Banyak alasan yang mendasari pemindahan ibu kota. Tiap-tiap negara punya cerita. Kazakhstan, Malaysia, dan Indonesia punya perbedaan. Satu hal yang sama, mereka ingin ibu kota baru itu lebih baik daripada yang ditinggalkan.
Laporan Doan Widhiandono, Nur-Sultan
Astana; the heart of our country, the base of our independence.
–Nursultan Nazarbayev
KUTIPAN dari mantan Presiden Kazakhstan Nursultan Nazarbayev itu terpampang dalam film-film pendek yang diputar secara rutin di Museum Nasional Republik Kazakhstan di Nur-Sultan. Ya, di Nur-Sultan itulah Nazarbayev menanamkan warisannya. Nur-Sultan, ibu kota Kazakhstan, itu sendiri adalah warisan Nazarbayev.
Sejarah mencatat, Kazakhstan mendeklarasikan diri lepas dari Uni Soviet pada 16 Desember 1991. Sejak saat itu Nazarbayev –yang sudah menjadi orang kuat mulai zaman Uni Soviet– memimpin negeri tersebut. Nazarbayev terus berkuasa hingga kembali terpilih pada Pemilu 26 April 2015. Seharusnya dia bertakhta sampai 2020. Namun, pada 20 Maret 2019, Nazarbayev mundur dari kekuasaan. Penggantinya adalah Kassym-Jomart Tokayev Kemelyevich.

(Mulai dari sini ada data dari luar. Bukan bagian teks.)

(** X10. In each position all falsy criteria are interchangeable: a
    missing argument, [null], [false], [0] and the empty string give the
    same run of [findAll], statement, bindings and outcome alike. *)
Theorem findAll_falsy_interchangeable {DB}
    (exec : DB → statement → DB * (string + list object))
    (t s e t' s' e' : value) (w : Eff.world) :
  t = t' ∨ toBoolean t = false ∧ toBoolean t' = false →
  s = s' ∨ toBoolean s = false ∧ toBoolean s' = false →
  e = e' ∨ toBoolean e = false ∧ toBoolean e' = false →
  findAll exec t s e w = findAll exec t' s' e' w.
Proof.
  intros Ht Hs He. apply findAll_by_filters.
  transitivity (buildFilters t' s e).
  { destruct Ht as [->|[H H']]; [done|].
    by rewrite (buildFilters_falsy_title t), (buildFilters_falsy_title t'). }
  transitivity (buildFilters t' s' e).
  { destruct Hs as [->|[H H']]; [done|].
    by rewrite (buildFilters_falsy_salary _ s), (buildFilters_falsy_salary _ s'). }
  destruct He as [->|[H H']]; [done|].
  by rewrite (buildFilters_falsy_equity _ _ e), (buildFilters_falsy_equity _ _ e').
Qed.

Lemma findAll_falsy_interchangeable_witness :
  findAll Fixture.noRows (VStr "") (VNum 200000) (VBool false) Fixture.start
  = findAll Fixture.noRows VNull (VNum 200000) VUndefined Fixture.start.
Proof.
  apply (findAll_falsy_interchangeable Fixture.noRows
           (VStr "") (VNum 200000) (VBool false)
           VNull (VNum 200000) VUndefined Fixture.start).
  - right. split; reflexivity.
  - left. reflexivity.
  - right. split; reflexivity.
Defined.

(** *** The statements of create, get and remove *)

(** X11. Whatever the arguments and the driver's replies, [create], [get]
    and [remove] only add to the trace, and every statement they execute
    binds exactly as many values as its text has dollar placeholders. *)
Theorem fixed_statements_well_bound {DB}
    (exec : DB → statement → DB * (string + list object))
    (data : object) (id : value) (w : Eff.world) :
  let wellBound := λ ev,
    match ev with
    | Query q => placeholders (text q) = length (default [] (bindings q))
    | ConsoleLog _ => False
    end in
  (∃ new, Eff.trace (create exec data w).1 = Eff.trace w ++ new
          ∧ Forall wellBound new)
  ∧ (∃ new, Eff.trace (get exec id w).1 = Eff.trace w ++ new
            ∧ Forall wellBound new)
  ∧ (∃ new, Eff.trace (remove exec id w).1 = Eff.trace w ++ new
            ∧ Forall wellBound new).
Proof.
  intros wellBound. split; [|split].
  - pose proof (create_run exec data w) as Hrun. cbv zeta in Hrun.
    rewrite Hrun. clear Hrun.
    destruct (exec (Eff.database w) _) as [d1 [msg|[|row rest]]]; simpl;
      (eexists; split; [reflexivity|]); repeat constructor.
  - pose proof (get_run exec id w) as Hrun. cbv zeta in Hrun.
    rewrite Hrun. clear Hrun.
    destruct (exec (Eff.database w) _) as [d1 [msg|[|row rest]]]; simpl;
      (eexists; split; [reflexivity|]); repeat constructor.
  - pose proof (remove_run exec id w) as Hrun. cbv zeta in Hrun.
    rewrite Hrun. clear Hrun. simpl.
    eexists; split; [reflexivity|]. repeat constructor.
Qed.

Dalam pemerintahan panjangnya, tak bisa dimungkiri, pemindahan ibu kota dari Almaty ke Nur-Sultan adalah salah satu "tetenger" kebijakan Nazarbayev. Dalam kondisi negara yang masih muda, Nazarbayev memutuskan pindah ibu kota. Meskipun, secara infrastruktur, Almaty yang terletak di kawasan selatan negeri tersebut masih cukup layak menjadi pusat pemerintahan.
Nazarbayev menuliskan alasan-alasan pemindahan itu ke dalam buku In the Heart of Eurasia. Buku yang terbit pada 2005 tersebut adalah tulisannya. Alasan-alasan pemindahan ibu kota tersebut juga ditayangkan di Museum Nasional Republik Kazakhstan.

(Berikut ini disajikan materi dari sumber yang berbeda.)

Definition feature_collection (features : list value) : value :=
  dict [("type", VStr "FeatureCollection"); ("features", VList features)].

Definition ok_storage {A} (a : A) : string → string → result A := λ _ _, Ok a.

(** A deployment without mail credentials whose boundary blob holds
    [geofence]. *)
Definition local_world (geofence : value) : world := {|
  environ := {[ "STORAGE_CONNECTION_STRING" := "UseDevelopmentStorage=true" ]};
  from_connection_string := λ _, Ok ();
  get_container_client := ok_storage ();
  create_container := ok_storage ();
  download_blob := λ _ _ _, Ok geofence;
  list_blobs := ok_storage [];
  sendgrid_send := λ _ _, Raise SendError;
  utcnow := "2024-01-02T03:04:05"
|}.

(** The same deployment with mail credentials and a mail service that
    is down. *)
Definition mail_world (geofence : value) : world := {|
  environ := {[ "STORAGE_CONNECTION_STRING" := "UseDevelopmentStorage=true";
                "SendGridApiKey" := "SG.key";
                "AlertRecipientEmail" := "ops@example.org" ]};
  from_connection_string := λ _, Ok ();
  get_container_client := ok_storage ();
  create_container := ok_storage ();
  download_blob := λ _ _ _, Ok geofence;
  list_blobs := ok_storage [];
  sendgrid_send := λ _ _, Raise SendError;
  utcnow := "2024-01-02T03:04:05"
|}.

(** A deployment whose sample container lists [names]. *)
Definition listing_world (names : list string) : world := {|
  environ := {[ "STORAGE_CONNECTION_STRING" := "UseDevelopmentStorage=true" ]};
  from_connection_string := λ _, Ok ();
  get_container_client := ok_storage ();
  create_container := ok_storage ();
  download_blob := λ _ _ _, Raise StorageError;
  list_blobs := ok_storage names;
  sendgrid_send := λ _ _, Raise SendError;
  utcnow := "2024-01-02T03:04:05"
|}.

(** A payload with top-level coordinates. *)
Definition event (lat lon : Q) : gmap string value :=
  list_to_map [("deviceId", VStr "tracker-7"); ("lat", VNum lat); ("lon", VNum lon)].

(** The box as the reference geometry holds it, and two positions at
    latitude 36.5275: 11.1 m inside the east edge, and on it. *)
Definition box : list (Q * Q) :=
  [(binary64 5.869, binary64 36.527); (binary64 5.870, binary64 36.527);
   (binary64 5.870, binary64 36.528); (binary64 5.869, binary64 36.528);
   (binary64 5.869, binary64 36.527)].

Definition near_edge : Q * Q := (binary64 5.8699, binary64 36.5275).

(** The decision value at [near_edge], as printed by Python. *)
Definition near_edge_decision : Q := - binary64 11.099999999974129.

(** A distance whose product by 111000 is just above 50. *)
Definition threshold_distance : Q := 0x1d854df401d855 # 2 ^ 64.

(** A Polygon whose only ring is empty. *)
Definition empty_polygon_geometry : value :=
  dict [("type", VStr "Polygon"); ("coordinates", VList [VList []])].





Definition stored_names : list string :=
  ["a/2024/01/02/..."; "a/2024/01/02/..."; "b/2024/02/10/..."].

End Sample.


(** ** The triggers and the test endpoint

    The two event hub handlers and [test_geofence] log messages and reach
    services the geofence functions do not (the clock as a structured
    time, the blob upload), so they run in a monad over a larger world and
    a larger trace, into which the computations above are embedded. *)

Module Hub.
Import Py Eff Geo App.

(** [datetime]: the fields [strftime] and [isoformat] print. *)
Record datetime : Type := Datetime {
  year : nat;
  month : nat;
  day : nat;
  hour : nat;
  minute : nat;
  second : nat;
  microsecond : nat
}.

Definition digit (n : nat) : ascii :=
  match n mod 10 with
  | 0 => "0" | 1 => "1" | 2 => "2" | 3 => "3" | 4 => "4"
  | 5 => "5" | 6 => "6" | 7 => "7" | 8 => "8" | _ => "9"
  end%char%nat.

(** The last [width] decimal digits of [n], zero-padded: [%m], [%d], [%H],
    [%M], [%S] at width 2 and [%Y] at width 4 (years 1000 to 9999). *)
Fixpoint pad (width n : nat) : string :=
  match width with
  | O => ""
  | S width' => pad width' (n / 10) ++ String (digit n) ""
  end.

(** [strftime('%Y/%m/%d/%H%M%S')], line 136. *)
Definition strftime_path (t : datetime) : string :=
  pad 4 (year t) ++ "/" ++ pad 2 (month t) ++ "/" ++ pad 2 (day t) ++ "/"
  ++ pad 2 (hour t) ++ pad 2 (minute t) ++ pad 2 (second t).

(** [strftime('%Y-%m-%d')], line 142. *)
Definition strftime_date (t : datetime) : string :=
  pad 4 (year t) ++ "-" ++ pad 2 (month t) ++ "-" ++ pad 2 (day t).

(** [isoformat()], line 140: the microseconds are printed unless zero. *)
Definition isoformat (t : datetime) : string :=
  strftime_date t ++ "T" ++ pad 2 (hour t) ++ ":" ++ pad 2 (minute t) ++ ":"
  ++ pad 2 (second t)
  ++ (if Nat.eqb (microsecond t) 0 then "" else "." ++ pad 6 (microsecond t)).

(** The world of the handlers: the world of the geofence functions, the
    successive readings of [datetime.utcnow()] within one run, the blob
    upload ([upload_blob(json.dumps(data, default=str), overwrite=True)]
    by connection string, container and blob name), and two builtins left
    open: [str] on numbers and containers, and [float] on strings, which
    gives a number, nan, or raises. *)
Record hub_world : Type := HubWorld {
  base : world;
  clock : nat → datetime;
  upload_blob : string → string → string → value → result ();
  str_other : value → string;
  float_of_string : string → result float64
}.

Setidaknya ada empat alasan yang membuat Nazarbayev memindah ibu kota. Yang pertama, letak ibu kota baru itu ada di tengah-tengah negara. Nur-Sultan adalah sebuah equidistance. Jaraknya kira-kira sama dari tepi-tepi negara.
"Sangat bermanfaat secara ekonomi dalam hal merekayasa tugas-tugas atau membangun infrastruktur pasar," tulis Nazarbayev di halaman 93 buku tersebut.
Alasan itu diamini Gulnur Seisenkulova, warga Kazakhstan yang bekerja sebagai staf Kedutaan Besar Republik Indonesia untuk Kazakhstan dan Tajikistan. "Presiden kami ingin menyatukan negeri," katanya.
Kala itu banyak warga Kazakhstan di utara yang hanya bisa berbahasa Rusia. Jika terlalu jauh dari pusat kekuasaan, yang dikhawatirkan adalah mereka membelot dan ikut Rusia. Terlebih, saat itu kondisi Kazakhstan yang merupakan negara baru masih rentan dari perpecahan.
Alasan kedua adalah kondisi ibu kota baru. Wilayah anyar tersebut cocok untuk membangun infrastruktur dengan arsitektur yang fleksibel. Proyek-proyek pembangunan di wilayah itu juga dirasa lebih ekonomis ketimbang daerah lain. Alasan itu terkait dengan alasan ketiga. Yakni, kota baru tersebut tidak membutuhkan biaya banyak atau rekonstruksi rumit pada kawasan kota yang sudah ada sebelumnya.